Common problems with mini and micrograft hair transplant

Common problems with mini and micrograft hair transplant

The most common problems with mini and micrograft hair transplant surgeries are wide donor scars, pluggy results due to inexperience or lack of ability,  and incorrect angles and directions of growth. Micro and minigraft surgery also ushered in the problems associated with recipient site creation. During the age of the plug surgery recipient site creation involved making a 4mm hole to place the plug graft. With the more refined mini and micro graft procedures smaller incisions had to be made with needles and this is where depth control, density and angulation had to be understood, but rarely was. Problems associated with recipient site creation are:

1.            Pitting –  This is caused by incisions made to a depth that allows the graft to be placed too deep. The resulting wound will close up and the scar forms a divot like those seen on golf balls.

2.            Cobblestoning. This is scarring produced by making incisions that cause too much damage to the skin. This can include too many incisions in one area, incisions that are too big, or both. The result are small bumps throughout the recipient zone.

3.            Tenting – This is similar to cobblestoning but the bumps are smaller and are at the base of each follicle as it exits the scalp.

4.            Ridging – This is scarring that occurs due to larger grafts being placed too close together for higher densities. The excessive skin tissue that is left at the base of each graft is absorbed into the recipient tissue but not completely. The result is a ridge of scar tissue along the hairline (where attempts at higher densities are made) that resembles a “ridge”.

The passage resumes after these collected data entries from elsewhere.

Lemma returned_arrays_aligned_witness :
  length (Scan.sma20 [flat_bar]) = 1%nat /\
  length (Scan.sma50 [flat_bar]) = 1%nat.
Proof.
  apply (returned_arrays_aligned [flat_bar]
           {| res_sma20 := Scan.sma20 [flat_bar];
              res_sma50 := Scan.sma50 [flat_bar];
              res_valid := false; res_setup := NoSetup |}).
  reflexivity.
Defined.

(** [pad] never drops an entry: the result is as long as the longer of the
    array and the requested length, the added entries are [None] and come
    first, and the array follows unchanged. *)
Theorem pad_left_aligns (arr : list pyval) (n : nat) :
  length (pad arr n) = Nat.max n (length arr) /\
  (forall k, (k < n - length arr)%nat ->
             nth_error (pad arr n) k = Some PyNone) /\
  (forall k, nth_error (pad arr n) (n - length arr + k) = nth_error arr k).
Proof.
  unfold pad.
  replace (Z.to_nat (Z.of_nat n - Z.of_nat (length arr)))
    with (n - length arr)%nat by lia.
  split; [|split].
  - rewrite length_app, repeat_length. lia.
  - intros k Hk. rewrite nth_error_app1 by (now rewrite repeat_length).
    now apply nth_error_repeat.
  - intros k. rewrite nth_error_app2 by (rewrite repeat_length; lia).
    rewrite repeat_length. f_equal. lia.
Qed.

(** ** No look-ahead *)

Lemma firstn_seq (n a len : nat) :
  firstn n (seq a len) = seq a (Nat.min n len).
Proof.
  revert a len. induction n as [|n IH]; intros a [|len]; try reflexivity.
  simpl. now rewrite IH.
Qed.

Lemma roll_mean_loop_firstn (w minp n : nat) (xs : list Q) :
  forall (todo : list Q) (k : nat) (st : nat * Q) (m : nat),
    (k + m <= n)%nat ->
    roll_mean_loop w minp (firstn n xs) (firstn m todo) k st
    = firstn m (roll_mean_loop w minp xs todo k st).
Proof.
  induction todo as [|x rest IH]; intros k st [|m] Hle; try reflexivity.
  cbn [firstn roll_mean_loop]. rewrite nth_firstn.
  replace (k - w <? n)%nat with true by (symmetry; apply Nat.ltb_lt; lia).
  f_equal. apply IH. lia.
Qed.

Lemma rolling_mean_firstn (w n : nat) (xs : list Q) :
  rolling_mean w (firstn n xs) = firstn n (rolling_mean w xs).
Proof.
  unfold rolling_mean. apply roll_mean_loop_firstn. lia.
Qed.

Lemma slice_firstn (xs : list Q) (n lo hi : nat) :
  (hi <= n)%nat -> slice (firstn n xs) lo hi = slice xs lo hi.
Proof.
  intros H. unfold slice.
  rewrite skipn_firstn_comm, firstn_firstn. f_equal. lia.
Qed.

Lemma rolling_max_firstn (w n : nat) (xs : list Q) :
  rolling_max w (firstn n xs) = firstn n (rolling_max w xs).
Proof.
  unfold rolling_max.
  rewrite firstn_map, firstn_seq, length_firstn.
  apply map_ext_in. intros k Hk. apply in_seq in Hk.
  rewrite slice_firstn by lia. reflexivity.
Qed.

Lemma np_diff_firstn : forall (xs : list Q) (n : nat),
  np_diff (firstn n xs) = firstn (n - 1) (np_diff xs).
Proof.
  induction xs as [|x [|y t] IH]; intros [|[|n]]; try reflexivity.
  specialize (IH (S n)).
  change (firstn (S (S n)) (x :: y :: t))
      with (x :: y :: firstn n t).
    change (firstn (S n) (y :: t)) with (y :: firstn n t) in IH.
    change (np_diff (x :: y :: firstn n t))
      with ((y - x) :: np_diff (y :: firstn n t)).
    rewrite IH.
    change (np_diff (x :: y :: t)) with ((y - x) :: np_diff (y :: t)).
    cbn [firstn Nat.sub]. now rewrite Nat.sub_0_r.
Qed.

Lemma series_div_firstn : forall (a b : list float) (n : nat),
  series_div (firstn n a) (firstn n b) = firstn n (series_div a b).
Proof.
  induction a as [|x a IH]; intros [|y b] [|n]; try reflexivity.
  simpl. now rewrite IH.
Qed.

Lemma rs_firstn (df : DataFrame) (n : nat) :
  Scan.rs (firstn n df) = firstn (n - 1) (Scan.rs df).
Proof.
  unfold Scan.rs, Scan.roll_up, Scan.roll_down, Scan.up, Scan.down,
    Scan.delta, Scan.closes, where_pos, where_neg.
  rewrite <- firstn_map, np_diff_firstn, <- !firstn_map,
    !rolling_mean_firstn.
  apply series_div_firstn.
Qed.

(** Every indicator column of the first [n] bars is the first [n] entries
    of the column of the whole frame: an entry never depends on a later
    bar. *)
Theorem indicators_look_back_only (df : DataFrame) (n : nat) :
  Scan.sma20 (firstn n df) = firstn n (Scan.sma20 df) /\
  Scan.sma50 (firstn n df) = firstn n (Scan.sma50 df) /\
  Scan.rsi (firstn n df) = firstn n (Scan.rsi df) /\
  Scan.high20 (firstn n df) = firstn n (Scan.high20 df) /\
  Scan.avg_vol20 (firstn n df) = firstn n (Scan.avg_vol20 df).
Proof.
  rewrite !sma20_unpadded, !sma50_unpadded, !high20_unpadded,
    !avg_vol20_unpadded.
  unfold Scan.closes, Scan.highs, Scan.volumes, tolist.
  rewrite <- !firstn_map, !rolling_mean_firstn, rolling_max_firstn.
  repeat split; try (symmetry; apply firstn_map).
  destruct n as [|n]; [reflexivity|].
  destruct df as [|b t]; [reflexivity|].
  rewrite !rsi_padded by discriminate. rewrite rs_firstn.
  cbn [firstn]. unfold tolist. rewrite <- !firstn_map.
  f_equal. f_equal. f_equal. f_equal. lia.
Qed.

(** * The screener: [parse_price] *)

Lemma digit_not_dot (c : ascii) : is_digit c = true -> is_dot c = false.
Proof.
  unfold is_digit, is_dot. intros H.
  destruct (Ascii.eqb_spec c "."%char) as [->|]; [discriminate|reflexivity].
Qed.

Lemma scan_digits_spec : forall (s : string) (acc : Z) (n : nat)
    (v : Z) (m : nat) (r : string),
  scan_digits s acc n = (v, m, r) ->
  (m + count_chars is_digit r = n + count_chars is_digit s)%nat /\
  count_chars is_dot r = count_chars is_dot s /\
  (0 <= acc -> 0 <= v)%Z /\
  (forall p, count_chars p r <= count_chars p s)%nat /\
  (r = EmptyString \/ exists c r', r = String c r' /\ is_digit c = false).
Proof.
  induction s as [|c s IH]; intros acc n v m r H; cbn [scan_digits] in H.
  - injection H as <- <- <-. repeat split; auto.
  - destruct (is_digit c) eqn:Ed.
    + apply IH in H. destruct H as (H1 & H2 & H3 & H4 & H5).
      cbn [count_chars]. rewrite Ed, (digit_not_dot c Ed). cbv iota.
      repeat split; auto; try lia.
      * intros Hacc. apply H3. unfold digit_value. lia.
      * intros p. specialize (H4 p). cbn [count_chars]. destruct (p c); lia.
    + injection H as <- <- <-. repeat split; auto.
      right. eauto.
Qed.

All of these problems can be repaired with camouflage, extraction and reconstruction, laser resurfacing, corticosteroid injections, or a combination of these treatments. All will work to varying degrees but it also depends on characteristics specific to each case and each patient.

Aside from the problems listed above there is also the problem of donor scarring. During the earlier days of mini and micro graft surgeries the issue of donor scarring was not considered like it is today. This could be due to the hairstyles of the era but the attention that strip surgery received in the industry was due to the increased naturalness of results and the donor scarring was considered to be a logical trade off. Of course, in the earlier days of strip surgery, the level of expertise with regards to donor wound closure was also low so some of the earlier problems can be from lack of experience.